The Chinese Room Didn't Settle Anything - It Opened Everything
John Searle published his Chinese Room argument in 1980 in Behavioral and Brain Sciences, and for forty-five years people have used it as a conversation stopper. You know the setup: a person who doesn't speak Chinese sits in a room, follows rules to manipulate Chinese symbols, and produces correct Chinese responses without understanding a word. Searle's conclusion was that syntax isn't semantics - a system can manipulate symbols correctly without having genuine understanding or intentionality.
Many people encountered this argument, said "exactly, AI can't really think," and moved on.

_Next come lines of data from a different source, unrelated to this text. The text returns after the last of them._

(** C18: When no message of the conversation has two calls with the same id: in the request that
    is built for the model every tool call of an assistant message is answered by the results
    right behind it, and no two of these answer the same call; the
    conversation that stays in memory has that property too.  The request is that
    conversation item by item: pruning touches only the texts of tool results, the size limit
    only images, and the reminder only a system prompt at the front. *)
Theorem request_answers_every_call tools reminder keep conv_id req_id c c' request :
  distinct_calls (conversation (state c)) →
  handle_command (BuildConversationRequest tools reminder keep conv_id req_id) c = Some (c', ReplyRequest request) →
  answered (rq_items request) ∧ answered (conversation (state c'))
  ∧ sent_from (conversation (state c')) (rq_items request).
Proof.
  intros Hd. cbn [handle_command]. set (c0 := ensure_conversation_integrity_with_reason UserCancelled c).
  assert (Ha : answered (conversation (state c0))).
  { destruct (integrity_pass UserCancelled c) as [Hc _]. fold c0 in Hc. rewrite Hc. by apply mended_answered. }
  clearbody c0. unfold build_conversation_request. pose proof (reminder_conversation reminder keep c0 Ha) as Hr.
  destruct (store_reminder reminder keep c0) as [c1 left_over]. pose proof (request_items_sent left_over c1) as Hs.
  destruct (request_items left_over c1) as [items budget]. cbn [fst] in *. intros [= <- <-].
  destruct (0 <? inline_image_count _); cbn [send_event state rq_items]; (split; [by eapply sent_answered|done]).
Qed.
(** ** Which images go *)

Definition part_images (parts : list ContentPart) : list str :=
  omap (λ p, match p with PImage url => Some url | PText _ => None end) parts.
Definition images (items : list ConversationItem) : list str := mjoin (part_images ∘ user_parts <$> items).
(** The size of the body without the image. *)
Definition reclaim (running : N) (url : str) : N := (running - (image_part_bytes url - part_json_bytes placeholder))%N.

(** The first [n] of the images went, none of them in vain, and then the target was met. *)
Definition evicted (target running : N) (urls left : list str) (after : N) (n : nat) : Prop :=
  n ≤ length urls ∧ left = drop n urls ∧ after = foldl reclaim running (take n urls)
  ∧ (∀ k, k < n → (target < foldl reclaim running (take k urls))%N)
  ∧ ((after ≤ target)%N ∨ n = length urls).

Lemma evicted_app target r1 r2 r3 u1 u2 l1 l2 n1 n2 :
  evicted target r1 u1 l1 r2 n1 → evicted target r2 u2 l2 r3 n2 → evicted target r1 (u1 ++ u2) (l1 ++ l2) r3 (n1 + n2).
Proof.
  intros (Hn1 & -> & -> & Hk1 & He1) (Hn2 & -> & -> & Hk2 & He2).
  assert (Hcase : n1 = length u1 ∨ n1 < length u1 ∧ n2 = 0).
  { destruct (decide (n1 = length u1)) as [|Hne]; [by left|right]. destruct He1 as [He1|He1]; [|done].
    destruct n2 as [|n2]; [lia|]. specialize (Hk2 0 ltac:(lia)). simpl in Hk2. lia. }
  destruct Hcase as [-> | [Hlt ->]].
  - rewrite (take_ge u1) in * by done. rewrite (drop_ge u1) by done. unfold evicted. rewrite take_app_add, drop_app_add, foldl_app.
    repeat split; rewrite ?foldl_app, ?length_app; try done; [lia| |naive_solver lia].
    intros k Hk. destruct (decide (k < length u1)) as [Hk'|Hk'].
    + rewrite take_app_le by lia. by apply Hk1.
    + replace k with (length u1 + (k - length u1)) by lia. rewrite take_app_add, foldl_app. apply Hk2. lia.
  - unfold evicted. rewrite Nat.add_0_r. rewrite take_app_le, drop_app_le by lia. repeat split; rewrite ?length_app; try done; [lia| |naive_solver lia].
    intros k Hk. rewrite take_app_le by lia. by apply Hk1.
Qed.
Lemma evicted_none target running : evicted target running [] [] running 0.
Proof. repeat split; try done; [lia|by right]. Qed.

Lemma evict_parts_evicted target running parts :
  let '(out, after, n) := evict_parts target running parts in
  evicted target running (part_images parts) (part_images out) after n.
Proof.
  revert running. induction parts as [|p parts IH]; intros running; [apply evicted_none|]. destruct p as [t|url]; simpl.
  - specialize (IH running). by destruct (evict_parts _ _ _) as [[rest r] n].
  - destruct (N.leb_spec running target) as [Ht|Ht].
    + specialize (IH running). destruct (evict_parts _ _ _) as [[rest r] n]. simpl.
      apply (evicted_app target running running r [url] (part_images parts) [url] _ 0 n); [|done].
      repeat split; simpl; try done; [lia|lia|by left].
    + fold (reclaim running url). specialize (IH (reclaim running url)). destruct (evict_parts _ _ _) as [[rest r] n]. simpl.
      apply (evicted_app target running (reclaim running url) r [url] (part_images parts) [] _ 1 n); [|done].
      repeat split; simpl; try done; [|by right]. intros [|k] Hk; [simpl; lia|lia].
Qed.
Lemma evict_items_evicted target running items :
  let '(out, after, n) := evict_items target running items in
  evicted target running (images items) (images out) after n.
Proof.
  revert running. induction items as [|i items IH]; intros running; [apply evicted_none|].
  destruct i as [|u| | | |]; simpl;
    try (specialize (IH running); destruct (evict_items _ _ _) as [[rest r0] n]; exact IH).
  pose proof (evict_parts_evicted target running (user_content u)) as Hp. destruct (evict_parts _ _ _) as [[parts r] n].
  specialize (IH r). destruct (evict_items _ _ _) as [[rest r'] m]. by eapply evicted_app.
Qed.

(** What is left when the first [n] images are replaced by the notice. *)
Fixpoint notice_parts (n : nat) (parts : list ContentPart) : list ContentPart :=
  match parts with
  | [] => []
  | PImage url :: rest => match n with O => PImage url :: notice_parts 0 rest | S n => placeholder :: notice_parts n rest end
  | p :: rest => p :: notice_parts n rest
  end.
Fixpoint notice_oldest (n : nat) (items : list ConversationItem) : list ConversationItem :=
  match items with
  | [] => []
  | CUser u :: rest =>
      CUser (with_content (notice_parts n (user_content u)) u)
      :: notice_oldest (n - length (part_images (user_content u))) rest
  | item :: rest => item :: notice_oldest n rest
  end.

Lemma notice_parts_none parts : notice_parts 0 parts = parts.
Proof. induction parts as [|[t|url] parts IH]; simpl; by f_equal. Qed.
Lemma notice_parts_all n parts : length (part_images parts) ≤ n →
  notice_parts n parts = notice_parts (length (part_images parts)) parts.
Proof.
  revert n. induction parts as [|[t|url] parts IH]; intros n Hn; simpl in *; [done|f_equal; by apply IH|].
  destruct n as [|n]; [lia|]. simpl. f_equal. apply IH. lia.
Qed.

Lemma evicted_idle target running urls left after n : evicted target running urls left after n → (running ≤ target)%N → n = 0.
Proof. intros (_ & _ & _ & Hk & _) Hr. destruct n as [|n]; [done|]. specialize (Hk 0 ltac:(lia)). simpl in Hk. lia. Qed.
Lemma evict_parts_notice target running parts :
  let '(out, _, n) := evict_parts target running parts in out = notice_parts n parts.
Proof.
  revert running. induction parts as [|p parts IH]; intros running; [done|]. destruct p as [t|url]; simpl.
  - specialize (IH running). destruct (evict_parts _ _ _) as [[rest r] n]. by f_equal.
  - destruct (N.leb_spec running target) as [Ht|Ht].
    + pose proof (evict_parts_evicted target running parts) as He. specialize (IH running).
      destruct (evict_parts _ _ _) as [[rest r] n]. rewrite (evicted_idle _ _ _ _ _ _ He Ht) in *. simpl. by f_equal.
    + fold (reclaim running url). specialize (IH (reclaim running url)). destruct (evict_parts _ _ _) as [[rest r] n].
      simpl. by f_equal.
Qed.
Lemma evict_items_notice target running items :
  let '(out, _, n) := evict_items target running items in out = notice_oldest n items.
Proof.
  revert running. induction items as [|i items IH]; intros running; [done|].
  destruct i as [|u| | | |]; simpl;
    try (specialize (IH running); destruct (evict_items _ _ _) as [[rest r0] n]; by f_equal).
  pose proof (evict_parts_evicted target running (user_content u)) as Hp.
  pose proof (evict_parts_notice target running (user_content u)) as Hq. destruct (evict_parts _ _ _) as [[parts r] n].
  pose proof (evict_items_evicted target r items) as He. specialize (IH r).
  destruct (evict_items _ _ _) as [[rest r'] m]. pose proof Hp as (Hn & _ & _ & _ & Hend).
  destruct (decide (n = length (part_images (user_content u)))) as [En|En].
  - rewrite notice_parts_all, <-En, <-Hq by lia. replace (n + m - n) with m by lia. by rewrite IH.
  - destruct Hend as [Hend|?]; [|done]. destruct Hp as (_ & _ & Ha & _).
    rewrite (evicted_idle _ _ _ _ _ _ He Hend) in *. rewrite Nat.add_0_r, <-Hq, IH. do 3 f_equal. lia.
Qed.

(** ** The true size of the body *)

(** What the code relies on of [serde_json]: the encoding is compact, so replacing a content
    part of a user message changes the length of the whole by the difference of the lengths
    of the two parts; and an image part without its URL has the 25 bytes of
    [IMAGE_PART_FRAME_BYTES]. *)
Class ChatEnvLaws : Prop := {
  json_part_replaced before u l p q r after :
    (conversation_json_bytes (before ++ CUser (with_content (l ++ p :: r) u) :: after) + part_json_bytes q
     = conversation_json_bytes (before ++ CUser (with_content (l ++ q :: r) u) :: after) + part_json_bytes p)%N;
  json_image_frame : part_json_bytes (PImage []) = IMAGE_PART_FRAME_BYTES
}.
Context `{!ChatEnvLaws}.

(** A URL without characters that JSON escapes, as a base64 [data:] URL is. *)
Definition plain_url (url : str) : Prop := part_json_bytes (PImage url) = image_part_bytes url.
Definition larger_than_notice (url : str) : Prop := (part_json_bytes placeholder ≤ image_part_bytes url)%N.

Definition parts_bytes (parts : list ContentPart) : N := sum_N (part_json_bytes <$> parts).
Definition items_bytes (items : list ConversationItem) : N := sum_N ((λ i, parts_bytes (user_parts i)) <$> items).

Lemma parts_bytes_cons p parts : parts_bytes (p :: parts) = (part_json_bytes p + parts_bytes parts)%N.
Proof using. done. Qed.
Lemma items_bytes_cons i items : items_bytes (i :: items) = (parts_bytes (user_parts i) + items_bytes items)%N.
Proof using. done. Qed.

(** Two lists of items that differ in the content parts of user messages only. *)
Definition same_frame (i j : ConversationItem) : Prop :=
  match i, j with
  | CUser u, CUser v => v = with_content (user_content v) u ∧ length (user_content u) = length (user_content v)
  | _, _ => i = j
  end.

Lemma json_parts_replaced before u l ps qs after : length ps = length qs →
  (conversation_json_bytes (before ++ CUser (with_content (l ++ ps) u) :: after) + parts_bytes qs
   = conversation_json_bytes (before ++ CUser (with_content (l ++ qs) u) :: after) + parts_bytes ps)%N.
Proof using All.
  revert l qs. induction ps as [|p ps IH]; intros l [|q qs] Hl; try done. injection Hl as Hl.
  pose proof (json_part_replaced before u l p q ps after) as H1. specialize (IH (l ++ [q]) qs Hl).
  rewrite <-!app_assoc in IH. rewrite !parts_bytes_cons. simpl in *. lia.
Qed.
Lemma json_items_replaced before items out : Forall2 same_frame items out →
  (conversation_json_bytes (before ++ items) + items_bytes out = conversation_json_bytes (before ++ out) + items_bytes items)%N.
Proof using All.
  intros Hf. revert before. induction Hf as [|i j items out Hij Hf IH]; intros before; [done|].
  rewrite !items_bytes_cons. specialize (IH (before ++ [j])).
  rewrite <-!app_assoc in IH. simpl in IH.
  assert (Hhead : (conversation_json_bytes (before ++ i :: items) + parts_bytes (user_parts j)
    = conversation_json_bytes (before ++ j :: items) + parts_bytes (user_parts i))%N).
  { destruct i as [|u| | | |], j as [|v| | | |]; simpl in Hij; try done; try (injection Hij as ->; done).
    destruct Hij as [Hv Hl]. pose proof (json_parts_replaced before u [] _ _ items Hl) as H1. simpl in H1.
    by rewrite <-Hv, <-with_content_same in H1. }
  lia.
Qed.
Lemma sum_N_cons x l : sum_N (x :: l) = (x + sum_N l)%N.
Proof using. done. Qed.
Lemma sum_N_app a b : sum_N (a ++ b) = (sum_N a + sum_N b)%N.
Proof using. induction a as [|x a IH]; [done|]. rewrite <-app_comm_cons, !sum_N_cons, IH. lia. Qed.
Lemma images_user u items : images (CUser u :: items) = part_images (user_content u) ++ images items.
Proof using. done. Qed.
Lemma images_other i items : user_parts i = [] → images (i :: items) = images items.
Proof using. unfold images. csimpl. intros ->. done. Qed.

But Searle's paper generated over two dozen peer responses in the same issue, including from philosophers like Daniel Dennett and cognitive scientists like Jerry Fodor, each pointing at a different layer of what "understanding" might mean. The Systems Reply argued that while the person doesn't understand Chinese, the system as a whole might. The Robot Reply asked what happens if you embed the room in a body that perceives and acts in the world. These aren't rebuttals that settled the matter - they're pressure points that revealed how underspecified "understanding" was in the first place.
An open mind with this thought experiment means sitting with the discomfort long enough to notice that Searle revealed something true and left something enormous unresolved. Both things are allowed to be true simultaneously.
Premature Closure Is a Documented Cognitive Pattern
Amos Tversky and Daniel Kahneman's work on heuristics and biases - particularly their 1974 paper in Science, "Judgment Under Uncertainty" - showed that humans systematically close epistemic doors too early when a scenario triggers strong emotional or intuitive responses. They called one version of this anchoring: the first frame you encounter for a problem becomes disproportionately sticky, even when new information should update it significantly.
Thought experiments involving AI trigger anchoring constantly. You hear "conscious AI," and your brain anchors on either science fiction (threatens everything) or mechanism (impossible, don't worry). Neither anchor is doing the intellectual work the thought experiment needs.
Gary Klein's research on expert decision-making, compiled in his 1999 book Sources of Power, showed something parallel and more uncomfortable: experts close down option space faster than novices, which is usually an asset and occasionally catastrophic. When the domain is genuinely novel - and AI cognition is a genuinely novel domain - the expert's faster closure can mean missing exactly the possibilities that matter.
Thought experiments are specifically designed to slow that closure. Staying open isn't naivety. Staying open is the mechanism of the tool.
What "Open Mind" Actually Means Here (and Doesn't)
Let me be precise about something, because this phrase gets abused.
Keeping an open mind with AI thought experiments doesn't mean accepting every claim about machine consciousness, or suspending all skepticism about AI capabilities, or - and this is where I see people get genuinely confused - performing open-mindedness as a social posture while closing off internally. Performed open-mindedness is worse than honest skepticism. At least honest skepticism gives you something to push against.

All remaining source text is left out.